■ HOW TO COMPLETE THIS TASK: From the records below, set down exactly the lines starting with the line that contains "String.eqb (TailscaleName i)" and going on through the line that contains "require (n =?". Nothing else is wanted.

■ AVAILABLE RECORDS:

(* ===== verification/StoreInstances.v ===== *)
(** * Instance records

    Models the instance half of src/internal/store/sqlite.go: creation, update,
    compare-and-set of runtime fields, lookup, listing, deletion, the retention
    clock, and the event and audit logs. *)
From S2P Require Import Prelude GoStrings Timestamps Model Sql StoreDB StoreRequests.

#[local] Open Scope Z_scope.

Definition normalizeInstanceMemory {T} (i : InstanceOf T) : InstanceOf T :=
  let i := set_MemoryMode (NormalizeMemoryMode (MemoryMode i)) i in
  if negb (String.eqb (MemoryMode i) MemoryModePool) then set_MemoryPoolID "" i else i.

(** The columns INSERT and UPDATE write for a Go struct. *)
Definition columns (now : time) (i : Instance) : InstanceOf string :=
  mkInstance (ID i) (Name i) (KindName i) (Image i) (State i) (timeString now (CreatedAt i))
    (CreatedByUser i) (CreatedByNode i) (VCPUCount i) (MemoryMiB i) (MemoryMode i)
    (MemoryPoolID i) (RootFSSizeBytes i) (RootFSPath i) (KernelPath i) (InitrdPath i)
    (SocketPath i) (LogPath i) (SerialLogPath i) (TapDevice i) (GuestMAC i) (NetworkCIDR i)
    (HostAddr i) (GuestAddr i) (GatewayAddr i) (FirecrackerPID i) (StartRequestID i)
    (StartBootID i) (TailnetNodeID i) (TailscaleName i) (TailscaleIP i) (LastError i)
    (nullableTime now (DeletedAt i)) (timeString now (UpdatedAt i)).

(** [UPDATE instances SET ...]: every column but the identity ones. *)
Definition assign_columns (new old : InstanceOf string) : InstanceOf string :=
  mkInstance (ID old) (Name old) (Kind new) (Image new) (State new) (CreatedAt old)
    (CreatedByUser old) (CreatedByNode old) (VCPUCount new) (MemoryMiB new) (MemoryMode new)
    (MemoryPoolID new) (RootFSSizeBytes new) (RootFSPath new) (KernelPath new)
    (InitrdPath new) (SocketPath new) (LogPath new) (SerialLogPath new) (TapDevice new)
    (GuestMAC new) (NetworkCIDR new) (HostAddr new) (GuestAddr new) (GatewayAddr new)
    (FirecrackerPID new) (StartRequestID new) (StartBootID new) (TailnetNodeID new)
    (TailscaleName new) (TailscaleIP new) (LastError new) (DeletedAt new) (UpdatedAt new).

(** [scanInstance]. *)
Definition scanInstance (i : InstanceOf string) : result Instance :=
  created ← parseTime (CreatedAt i);
  updated ← parseTime (UpdatedAt i);
  deleted ← match DeletedAt i with
            | None => mret None
            | Some v => t ← parseTime v; mret (Some t)
            end;
  mret (normalizeInstanceMemory
    (mkInstance (ID i) (Name i) (Kind i) (Image i) (State i) created
      (CreatedByUser i) (CreatedByNode i) (VCPUCount i) (MemoryMiB i) (MemoryMode i)
      (MemoryPoolID i) (RootFSSizeBytes i) (RootFSPath i) (KernelPath i) (InitrdPath i)
      (SocketPath i) (LogPath i) (SerialLogPath i) (TapDevice i) (GuestMAC i)
      (NetworkCIDR i) (HostAddr i) (GuestAddr i) (GatewayAddr i) (FirecrackerPID i)
      (StartRequestID i) (StartBootID i) (TailnetNodeID i) (TailscaleName i)
      (TailscaleIP i) (LastError i) deleted updated)).

(** ** Operations *)

Definition CreateInstance (now : time) (inst : Instance) : M DB unit :=
  let inst := normalizeInstanceMemory inst in
  tx (INSERT Instances (stopped_insert (columns now inst));;
      if String.eqb (KindName inst) KindOrb then
        _ ← INSERT_OR_NOTHING OrbBootstrap
              (mkBootstrapRow (ID inst) (timeString now (CreatedAt inst)) 0);
        mret tt
      else mret tt).

Definition named (name : string) (r : instance_row) : bool := String.eqb (row_Name r) name.

Definition UpdateInstance (now : time) (inst : Instance) : M DB unit :=
  let inst := normalizeInstanceMemory inst in
  _ ← UPDATE_instances (named (Name inst)) (assign_columns (columns now inst));
  mret tt.

Definition assign_runtime (now : time) (u : Instance) (i : InstanceOf string)
  : InstanceOf string :=
  set_State (State u) (set_TailscaleName (TailscaleName u)
    (set_TailscaleIP (TailscaleIP u) (set_LastError (LastError u)
      (set_UpdatedAt (timeString now (UpdatedAt u))
        (set_TailnetNodeID (TailnetNodeID u) (set_FirecrackerPID (FirecrackerPID u) i)))))).

(** The WHERE clause: the row is still the one that was observed. *)
Definition still_observed (now : time) (o : Instance) (r : instance_row) : bool :=
  let i := in_cols r in
  String.eqb (ID i) (ID o) && String.eqb (Name i) (Name o) && String.eqb (State i) (State o) &&
  (FirecrackerPID i =? FirecrackerPID o) &&
  String.eqb (UpdatedAt i) (timeString now (UpdatedAt o)) &&
  String.eqb (TailscaleName i) (TailscaleName o) && String.eqb (TailscaleIP i) (TailscaleIP o) &&
  String.eqb (StartRequestID i) (StartRequestID o) && is_nil (DeletedAt i).

Definition UpdateInstanceRuntime (now : time) (observed updated : Instance) : M DB unit :=
  n ← UPDATE_instances (still_observed now observed) (assign_runtime now updated);
  require (n =? 1) (Errorf "instance changed during readiness verification; retry").

Definition GetInstance (name : string) : M DB Instance :=
  r ← SELECT Instances (named name); lift (scanInstance (in_cols r)).

Definition FindInstance (name : string) : M DB (option Instance) :=
  r ← try (GetInstance name);
  match r with
  | inl inst => mret (Some inst)
  | inr ErrNoRows => mret None
  | inr e => throw e
  end.

Definition DELETE_events (instanceID : string) : M DB unit :=
  env (λ d, (inl tt,
    set_instance_events
      (filter (λ e, ev_InstanceID e ≠ instanceID) (instance_events d)) d)).

Definition DeleteInstance (name : string) : M DB unit :=
  found ← FindInstance name;
  match found with
  | None => mret tt
  | Some inst =>
      tx (_ ← DELETE InstanceIntegrations (λ b, String.eqb (ib_InstanceID b) (ID inst));
          DELETE_events (ID inst);;
          _ ← DELETE Migrations (λ m, String.eqb (mg_InstanceID m) (ID inst));
          _ ← DELETE ImportReceipts (λ r, String.eqb (ir_InstanceID r) (ID inst));
          _ ← DELETE Instances (named name);
          mret tt)
  end.

(** [ORDER BY created_at ASC]: SQLite compares the texts byte by byte; the order
    of equal keys is left to the table scan. *)
Definition text_le (a b : string) : Prop := String.leb a b = true.
#[export] Instance text_le_dec : RelDecision text_le.
Proof. intros a b. apply bool_eq_dec. Defined.

Definition created_le {A} (created : A → string) (a b : A) : Prop :=
  text_le (created a) (created b).
#[export] Instance created_le_dec {A} (created : A → string) : RelDecision (created_le created).
Proof. intros a b. apply text_le_dec. Defined.

Definition row_created (r : instance_row) : string := CreatedAt (in_cols r).

Fixpoint scan_all {A B} (scan : A → result B) (l : list A) : result (list B) :=
  match l with
  | [] => mret []
  | a :: l' => b ← scan a; bs ← scan_all scan l'; mret (b :: bs)
  end.

Definition ListInstances (includeDeleted : bool) : M DB (list Instance) :=
  rows ← SELECT_ALL Instances
           (λ r, includeDeleted || negb (String.eqb (row_State r) StateDeleted));
  lift (scan_all (λ r, scanInstance (in_cols r)) (merge_sort (created_le row_created) rows)).

(** [StoppedSince]: zero unless this incarnation is still stopped. *)
Definition StoppedSince (id : string) : M DB time :=
  r ← try (SELECT Instances
             (λ r, String.eqb (row_ID r) id && String.eqb (row_State r) StateStopped &&
                   (FirecrackerPID (in_cols r) =? 0) && is_nil (DeletedAt (in_cols r))));
  match r with
  | inr ErrNoRows => mret 0
  | inr e => throw e
  | inl r => match in_stopped_since r with
             | None => mret 0
             | Some v => lift (parseTime v)
             end
  end.

(** ** The event log and the audit logs *)

Definition stored_event (now : time) (id : Z) (e : InstanceEventOf time)
  : InstanceEventOf string :=
  mkInstanceEvent id (ev_InstanceID e) (timeString now (ev_CreatedAt e)) (ev_Type e)
    (ev_Message e) (ev_Payload e).

(** id INTEGER PRIMARY KEY AUTOINCREMENT. *)
Definition RecordEvent (now : time) (e : InstanceEventOf time) : M DB unit :=
  env (λ d, let id := last_event_id d + 1 in
    (inl tt, set_last_event_id id
      (set_instance_events (instance_events d ++ [stored_event now id e])%list d))).

Definition scan_event (e : InstanceEventOf string) : result (InstanceEventOf time) :=
  created ← parseTime (ev_CreatedAt e);
  mret (mkInstanceEvent (ev_ID e) (ev_InstanceID e) created (ev_Type e) (ev_Message e)
          (ev_Payload e)).

Definition ListEvents (instanceID : string) (limit : Z) : M DB (list (InstanceEventOf time)) :=
  let limit := if limit <=? 0 then 20 else limit in
  rows ← query (λ d, inl (filter (λ e, ev_InstanceID e = instanceID) (instance_events d)));
  lift (scan_all scan_event
    (take (Z.to_nat limit) (merge_sort (flip (created_le ev_CreatedAt)) rows))).

Definition stored_command (now : time) (a : CommandAuditOf time) : CommandAuditOf string :=
  let '(mkCommandAudit t a1 a2 a3 a4 a5 a6 a7 a8 a9 a10 a11) := a in
  mkCommandAudit (timeString now t) a1 a2 a3 a4 a5 a6 a7 a8 a9 a10 a11.

Definition RecordCommand (now : time) (a : CommandAuditOf time) : M DB unit :=
  env (λ d, (inl tt, set_commands (commands d ++ [stored_command now a])%list d)).

Definition stored_decision (now : time) (a : AuthzDecisionOf time) : AuthzDecisionOf string :=
  let '(mkAuthzDecision t a1 a2 a3 a4 a5 a6) := a in
  mkAuthzDecision (timeString now t) a1 a2 a3 a4 a5 a6.

Definition RecordAuthz (now : time) (a : AuthzDecisionOf time) : M DB unit :=
  env (λ d, (inl tt, set_authz_decisions (authz_decisions d ++ [stored_decision now a])%list d)).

■ TASK RESPONSE:
  String.eqb (TailscaleName i) (TailscaleName o) && String.eqb (TailscaleIP i) (TailscaleIP o) &&
  String.eqb (StartRequestID i) (StartRequestID o) && is_nil (DeletedAt i).

Definition UpdateInstanceRuntime (now : time) (observed updated : Instance) : M DB unit :=
  n ← UPDATE_instances (still_observed now observed) (assign_runtime now updated);
  require (n =? 1) (Errorf "instance changed during readiness verification; retry").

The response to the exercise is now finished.